- **To do**
The lines from the first line of the entries through the line containing "[onThreadChange], and proofs" are to be repeated exactly, with both of those lines included.

[Opening Available data section]

(** * board_summary: ticket classification and recent-completion reconciliation

    A shallow embedding of [categorize_tickets] and [get_recent_done_tickets]
    of [lambda_function.py], together with the Python run-time behaviour they
    rely on: JSON values and dictionaries, subscripting that raises
    [KeyError], [==], truthiness, hashing, [<] as used by [sorted], and
    [datetime.strptime] / [strftime] for the two format strings of the source.

    Tickets are mutable dictionaries shared between the ticket list, the
    classifier's buckets and the reconciler's output, so they live in a store
    and are referred to by address.  Audit-log entries are only read and are
    plain values. *)

From Stdlib Require Import ZArith Ascii String OrdersEx.
From stdpp Require Import base option list sorting gmap strings.

Local Open Scope string_scope.
Local Open Scope list_scope.
Local Open Scope Z_scope.
#[local] Set Warnings "-register-all".

(** ** JSON values as Python sees them *)

(** What [response.json()] yields.  JSON numbers are integers here; floats
    are outside the model. *)
Inductive value : Type :=
  | VNone
  | VBool (b : bool)
  | VInt (n : Z)
  | VStr (s : string)
  | VList (xs : list value)
  | VDict (kvs : list (string * value)).

(** A Python [dict] with string keys, in insertion order. *)
Abbreviation dict := (list (string * value)).
(** * ChatKitPanel: client-tool dispatch and widget-action routing

    A shallow embedding of the two event handlers that the chat panel
    installs on ChatKit ([onClientTool], [widgets.onAction]) together with
    [onThreadChange], and proofs about de-duplication of recorded facts,
    parameter coercion, navigation fallback and error handling.

    The repository holds two copies of the panel.  Module [Panel] follows
    the copy with local widget handlers and the new-tab navigation
    (unnamed part 000); module [Legacy] follows
    frontend/src/components/ChatKitPanel.tsx, whose [record_fact] and
    [switch_theme] branches are the same text. *)

From Stdlib Require Import Ascii String.
From stdpp Require Import gmap strings list pretty.

Set Warnings "-register-all".

(** ** JavaScript values

    Tool parameters and widget payloads arrive as parsed JSON, so a value
    is [undefined] (an absent property), [null], a boolean, a number, a
    string, an array or an object.  [JsNumber n] stands for the integer
    [n] as long as a double holds it exactly and prints it in full, that
    is up to 2^53 in absolute value; strings are sequences of code units
    below 256, one [ascii] each. *)

Inductive JsValue : Type :=
| JsUndefined
| JsNull
| JsBool (b : bool)
| JsNumber (n : Z)
| JsString (s : string)
| JsArray (elems : list JsValue)
| JsObject (fields : gmap string JsValue).

(** [a ?? b] *)
Definition nullish (a b : JsValue) : JsValue :=
  match a with
  | JsUndefined | JsNull => b
  | _ => a
  end.

Infix "??" := nullish (at level 45, left associativity).

(** [Boolean(v)], also the test of [if (v)] and [v || w]. *)
Definition to_Boolean (v : JsValue) : bool :=
  match v with
  | JsUndefined | JsNull => false
  | JsBool b => b
  | JsNumber n => negb (n =? 0)%Z
  | JsString s => negb (String.eqb s "")
  | JsArray _ | JsObject _ => true
  end.

Definition join_with (sep : string) (parts : list string) : string :=
  String.concat sep parts.
Lemma pack_unpack_mod ws x : widths_ok ws -> pack ws (unpack ws x) = x mod 2 ^ total ws.
Proof.
  intros Hw. revert x. induction Hw as [|w ws Hw0 Hw IH]; intros x; cbn [pack unpack total foldr]; [by rewrite Z.mod_1_r|].
  pose proof (total_pos ws Hw) as Hs. fold (total ws). rewrite IH, Z.mod_mod by (apply Z.pow_nonzero; lia).
  rewrite Z.pow_add_r by lia. rewrite Z.rem_mul_r; [done|apply Z.pow_nonzero; lia|apply Z.pow_pos_nonneg; lia].
Qed.
Lemma pack_last ws vs w v : widths_ok ws -> length vs = length ws ->
  pack (ws ++ [w]) (vs ++ [v]) = pack ws vs + 2 ^ total ws * (v mod 2 ^ w).
Proof.
  intros Hw. revert vs. induction Hw as [|w0 ws Hw0 Hw IH]; intros [|v0 vs] Hl; try discriminate Hl; cbn [app pack total foldr].
  - rewrite Z.pow_0_r. lia.
  - injection Hl as Hl. rewrite IH by done. fold (total ws). rewrite Z.pow_add_r by (lia || by apply total_pos). lia.
Qed.
Lemma unpack_length ws x : length (unpack ws x) = length ws.
Proof. revert x. induction ws as [|w ws IH]; intros x; cbn; [done|]. by rewrite IH. Qed.
End Bitfield.
Export Bitfield.

(** ** Control registers (regs.hpp) *)
Module Registers.

Record CR0 := mkCR0 {
  protectedMode : Z; monitorCoProcessor : Z; emulation : Z; taskSwitched : Z; extensionType : Z; numericError : Z;
  reservedA : Z; writeProtection : Z; reservedB : Z; alignmentMask : Z; reservedC : Z; nonWriteThrough : Z;
  cacheDisable : Z; pagingEnable : Z;
}.
Definition CR0_widths : list Z := [1; 1; 1; 1; 1; 1; 10; 1; 1; 1; 10; 1; 1; 1].
Definition CR0_fields (c : CR0) : list Z :=
  [protectedMode c; monitorCoProcessor c; emulation c; taskSwitched c; extensionType c; numericError c;
   reservedA c; writeProtection c; reservedB c; alignmentMask c; reservedC c; nonWriteThrough c; cacheDisable c; pagingEnable c].
(** The register as the processor has it, and back. *)
Definition CR0_word (c : CR0) : Z := pack CR0_widths (CR0_fields c).
Definition word_CR0 (x : Z) : CR0 :=
  match unpack CR0_widths x with
  | [a; b; c; d; e; f; g; h; i; j; k; l; m; n] => mkCR0 a b c d e f g h i j k l m n
  | _ => mkCR0 0 0 0 0 0 0 0 0 0 0 0 0 0 0
  end.
(** [cr0.pagingEnable = v]. *)
Definition set_pagingEnable (v : Z) (c : CR0) : CR0 :=
  mkCR0 (protectedMode c) (monitorCoProcessor c) (emulation c) (taskSwitched c) (extensionType c) (numericError c)
    (reservedA c) (writeProtection c) (reservedB c) (alignmentMask c) (reservedC c) (nonWriteThrough c) (cacheDisable c) (v mod 2).

(** The assignment changes bit 31 and no other. *)
Lemma set_pagingEnable_word v x : CR0_word (set_pagingEnable v (word_CR0 x)) = x mod 2 ^ 31 + 2 ^ 31 * (v mod 2).
Proof.
  set (ws := [1; 1; 1; 1; 1; 1; 10; 1; 1; 1; 10; 1; 1]).
  assert (Hw : widths_ok ws) by by repeat constructor.
  assert (E : CR0_fields (set_pagingEnable v (word_CR0 x)) = unpack ws x ++ [v mod 2]) by reflexivity.
  unfold CR0_word. rewrite E. change CR0_widths with (ws ++ [1]). rewrite pack_last by (done || apply unpack_length).
  rewrite pack_unpack_mod by done. change (total ws) with 31. change (2 ^ 1) with 2. by rewrite Z.mod_mod by lia.
Qed.

End Registers.

(** ** Constants *)
Definition ARCH_PAGE_DIR_ENTRIES : Z := 1024.
Definition ARCH_PAGE_TABLE_ENTRIES : Z := 1024.
Definition ARCH_PAGE_SIZE : Z := 4096.
Definition ARCH_PAGE_ALIGN : Z := 0xFFFFF000.
Definition ARCH_PAGE_DIR_ENTRY_SHIFT : Z := 22.
Definition ARCH_PAGE_TABLE_ENTRY_SHIFT : Z := 12.
Definition ARCH_DIR_ALIGN (x : Z) : Z := Z.land x 0xFFC00000.
Definition ARCH_DIR_ALIGN_UP (x : Z) : Z := Z.land (u32 (x + (0x00400000 - 1))) 0xFFC00000.
Lemma dequeue_core hdr m a q : relw hdr m a ->
  match Fifo.queue a q with
  | [] => _dequeue_task (hdr q, m) = Done (None, (hdr q, m))
  | t :: l => exists k l' m', Fifo.tcbs a !! t = Some k /\
      _dequeue_task (hdr q, m) = Done (Some t, (l', m')) /\
      relw (<[q := l']> hdr) m' (a_take q t k l a)
  end.
Proof.
  intros Hr. pose proof (rel_seg _ _ _ Hr q) as Hseg. pose proof (rel_tail _ _ _ Hr q) as Htl.
  destruct (Fifo.queue a q) as [|t l] eqn:E.
  - cbn in Hseg. unfold _dequeue_task. krun. cbn [fst snd]. by rewrite Hseg.
  - destruct (queue_head_in _ _ _ _ _ _ Hr E) as (k & Hk & Hq & Hni & Hnd & Hl).
    cbn in Hseg. destruct Hseg as (Hhd & kt & Ht & Hs). exists k.
    assert (Hm : forall l', update t (set_next None) (l', m) = Done (tt, (l', <[t := set_next None kt]> m)))
      by (intros l'; by apply update_run).
    exists (mkList (next kt) (last l)), (<[t := set_next None kt]> m). split; [done|]. split.
    + unfold _dequeue_task, get_next, set_head, set_tail, load. krun. cbn [fst snd].
      rewrite Hhd. cbn [fst snd]. rewrite Ht. cbn [fst snd head tail]. destruct l as [|u l].
      * cbn in Hs. rewrite Hs. cbn [fst snd]. by rewrite Hm.
      * cbn in Hs. destruct Hs as (-> & _). rewrite Hm. by rewrite Htl.
    + apply (relw_take hdr m); try done.
      * intros u. by apply fields_set_next.
      * cbn. by apply seg_update_other.
      * intros u q' Hu Hn. rewrite lookup_insert_ne; [done|]. intros <-.
        apply Hn. apply (rel_disjoint _ _ _ t _ _ Hr); [|done]. rewrite E. set_solver.
Qed.
(* ===== verification/Tasks.v ===== *)
(** * The scheduler (Kernel/Scheduler/tasks.cpp, tasks.hpp; Arch/i686/timer.cpp)

    Every operation of the scheduler, written once against the interface
    [TaskQueues] of its task lists.  Run over [Ptr.queues] it is the code; run
    over [Fifo.queues] it is its specification (TasksRefinement.v proves that the
    first refines the second).

    Interrupts that arrive while a task runs are calls of [timer_callback]
    between two calls of the interface; the interrupts that end the [hlt] of
    the idle loop come from the list [irqs], and the readings of [__rdtsc] from
    the list [tsc].  A run that exhausts one of the lists is [Stuck].

    After [tasks_switch_to] the processor is in the context of another task:
    one that was suspended in the same place, at the end of [_schedule] under
    the outermost [_release_scheduler_lock], or a new task in [_task_starting].
    Both go on with the same statements, the last ones of
    [_release_scheduler_lock], so that the operations can be read as straight
    line code that changes [current_task]. *)
From S2P Require Import Prelude Words PageTypes TaskLists.
From Stdlib Require Import ZArith Lia Bool.
From stdpp Require Import base strings numbers functions gmap list.
#[local] Open Scope Z_scope.

(** ** State *)

(** The registers and the stack memory [tasks_switch_to] works on.  [mem] maps
    the address of a 32-bit word to its value. *)
Record cpu := mkCpu {
  ebx : Z; esi : Z; edi : Z; ebp : Z; esp : Z; eip : Z; cr3 : Z;
  IF : bool;
  mem : Z -> Z;
}.

Inductive irq := IrqTimer | IrqOther.
(** The functions that are registered with [timer_register_callback]. *)
Inductive callback := CbOnTimer.

Record env := mkEnv {
  current_task : option tid;
  _idle_time : Z;
  _idle_start : Z;
  _last_time : Z;
  _time_slice_remaining : Z;
  _last_timer_time : Z;
  _scheduler_lock : Z;
  _scheduler_postpone_count : Z;
  _scheduler_postponed : bool;
  _instr_per_ns : Z;
  timer_tick : Z;
  _callbacks : list callback;
  cpu_of : cpu;
  tsc : list Z;            (* the coming readings of the time stamp counter *)
  irqs : list irq;         (* the coming interrupts *)
  freed_pages : list Z;    (* the pages passed to Memory::freePage, last first *)
}.

Record sched (X : Type) := mkSched { qs : X; ev : env }.
Arguments mkSched {X} qs ev.
Arguments qs {X} s.
Arguments ev {X} s.

Definition set_current v e := mkEnv v (_idle_time e) (_idle_start e) (_last_time e)
  (_time_slice_remaining e) (_last_timer_time e) (_scheduler_lock e) (_scheduler_postpone_count e)
  (_scheduler_postponed e) (_instr_per_ns e) (timer_tick e) (_callbacks e) (cpu_of e) (tsc e) (irqs e) (freed_pages e).
Definition set_idle_time v e := mkEnv (current_task e) v (_idle_start e) (_last_time e)
  (_time_slice_remaining e) (_last_timer_time e) (_scheduler_lock e) (_scheduler_postpone_count e)
  (_scheduler_postponed e) (_instr_per_ns e) (timer_tick e) (_callbacks e) (cpu_of e) (tsc e) (irqs e) (freed_pages e).
Definition set_idle_start v e := mkEnv (current_task e) (_idle_time e) v (_last_time e)
  (_time_slice_remaining e) (_last_timer_time e) (_scheduler_lock e) (_scheduler_postpone_count e)
  (_scheduler_postponed e) (_instr_per_ns e) (timer_tick e) (_callbacks e) (cpu_of e) (tsc e) (irqs e) (freed_pages e).
Definition set_last_time v e := mkEnv (current_task e) (_idle_time e) (_idle_start e) v
  (_time_slice_remaining e) (_last_timer_time e) (_scheduler_lock e) (_scheduler_postpone_count e)
  (_scheduler_postponed e) (_instr_per_ns e) (timer_tick e) (_callbacks e) (cpu_of e) (tsc e) (irqs e) (freed_pages e).
Definition set_slice v e := mkEnv (current_task e) (_idle_time e) (_idle_start e) (_last_time e)
  v (_last_timer_time e) (_scheduler_lock e) (_scheduler_postpone_count e)
  (_scheduler_postponed e) (_instr_per_ns e) (timer_tick e) (_callbacks e) (cpu_of e) (tsc e) (irqs e) (freed_pages e).
Definition set_last_timer v e := mkEnv (current_task e) (_idle_time e) (_idle_start e) (_last_time e)
  (_time_slice_remaining e) v (_scheduler_lock e) (_scheduler_postpone_count e)
  (_scheduler_postponed e) (_instr_per_ns e) (timer_tick e) (_callbacks e) (cpu_of e) (tsc e) (irqs e) (freed_pages e).
Definition set_lock v e := mkEnv (current_task e) (_idle_time e) (_idle_start e) (_last_time e)
  (_time_slice_remaining e) (_last_timer_time e) v (_scheduler_postpone_count e)
  (_scheduler_postponed e) (_instr_per_ns e) (timer_tick e) (_callbacks e) (cpu_of e) (tsc e) (irqs e) (freed_pages e).
Definition set_postpone v e := mkEnv (current_task e) (_idle_time e) (_idle_start e) (_last_time e)
  (_time_slice_remaining e) (_last_timer_time e) (_scheduler_lock e) v
  (_scheduler_postponed e) (_instr_per_ns e) (timer_tick e) (_callbacks e) (cpu_of e) (tsc e) (irqs e) (freed_pages e).
Definition set_postponed v e := mkEnv (current_task e) (_idle_time e) (_idle_start e) (_last_time e)
  (_time_slice_remaining e) (_last_timer_time e) (_scheduler_lock e) (_scheduler_postpone_count e)
  v (_instr_per_ns e) (timer_tick e) (_callbacks e) (cpu_of e) (tsc e) (irqs e) (freed_pages e).
Definition set_instr v e := mkEnv (current_task e) (_idle_time e) (_idle_start e) (_last_time e)
  (_time_slice_remaining e) (_last_timer_time e) (_scheduler_lock e) (_scheduler_postpone_count e)
  (_scheduler_postponed e) v (timer_tick e) (_callbacks e) (cpu_of e) (tsc e) (irqs e) (freed_pages e).
Definition set_tick v e := mkEnv (current_task e) (_idle_time e) (_idle_start e) (_last_time e)
  (_time_slice_remaining e) (_last_timer_time e) (_scheduler_lock e) (_scheduler_postpone_count e)
  (_scheduler_postponed e) (_instr_per_ns e) v (_callbacks e) (cpu_of e) (tsc e) (irqs e) (freed_pages e).
Definition set_callbacks v e := mkEnv (current_task e) (_idle_time e) (_idle_start e) (_last_time e)
  (_time_slice_remaining e) (_last_timer_time e) (_scheduler_lock e) (_scheduler_postpone_count e)
  (_scheduler_postponed e) (_instr_per_ns e) (timer_tick e) v (cpu_of e) (tsc e) (irqs e) (freed_pages e).
Definition set_cpu v e := mkEnv (current_task e) (_idle_time e) (_idle_start e) (_last_time e)
  (_time_slice_remaining e) (_last_timer_time e) (_scheduler_lock e) (_scheduler_postpone_count e)
  (_scheduler_postponed e) (_instr_per_ns e) (timer_tick e) (_callbacks e) v (tsc e) (irqs e) (freed_pages e).
Definition set_tsc v e := mkEnv (current_task e) (_idle_time e) (_idle_start e) (_last_time e)
  (_time_slice_remaining e) (_last_timer_time e) (_scheduler_lock e) (_scheduler_postpone_count e)
  (_scheduler_postponed e) (_instr_per_ns e) (timer_tick e) (_callbacks e) (cpu_of e) v (irqs e) (freed_pages e).
Definition set_irqs v e := mkEnv (current_task e) (_idle_time e) (_idle_start e) (_last_time e)
  (_time_slice_remaining e) (_last_timer_time e) (_scheduler_lock e) (_scheduler_postpone_count e)
  (_scheduler_postponed e) (_instr_per_ns e) (timer_tick e) (_callbacks e) (cpu_of e) (tsc e) v (freed_pages e).
Definition set_freed v e := mkEnv (current_task e) (_idle_time e) (_idle_start e) (_last_time e)
  (_time_slice_remaining e) (_last_timer_time e) (_scheduler_lock e) (_scheduler_postpone_count e)
  (_scheduler_postponed e) (_instr_per_ns e) (timer_tick e) (_callbacks e) (cpu_of e) (tsc e) (irqs e) v.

[Closing Available data section]

- **Answer for the task**
(** * board_summary: ticket classification and recent-completion reconciliation

    A shallow embedding of [categorize_tickets] and [get_recent_done_tickets]
    of [lambda_function.py], together with the Python run-time behaviour they
    rely on: JSON values and dictionaries, subscripting that raises
    [KeyError], [==], truthiness, hashing, [<] as used by [sorted], and
    [datetime.strptime] / [strftime] for the two format strings of the source.

    Tickets are mutable dictionaries shared between the ticket list, the
    classifier's buckets and the reconciler's output, so they live in a store
    and are referred to by address.  Audit-log entries are only read and are
    plain values. *)

From Stdlib Require Import ZArith Ascii String OrdersEx.
From stdpp Require Import base option list sorting gmap strings.

Local Open Scope string_scope.
Local Open Scope list_scope.
Local Open Scope Z_scope.
#[local] Set Warnings "-register-all".

(** ** JSON values as Python sees them *)

(** What [response.json()] yields.  JSON numbers are integers here; floats
    are outside the model. *)
Inductive value : Type :=
  | VNone
  | VBool (b : bool)
  | VInt (n : Z)
  | VStr (s : string)
  | VList (xs : list value)
  | VDict (kvs : list (string * value)).

(** A Python [dict] with string keys, in insertion order. *)
Abbreviation dict := (list (string * value)).
(** * ChatKitPanel: client-tool dispatch and widget-action routing

    A shallow embedding of the two event handlers that the chat panel
    installs on ChatKit ([onClientTool], [widgets.onAction]) together with
    [onThreadChange], and proofs about de-duplication of recorded facts,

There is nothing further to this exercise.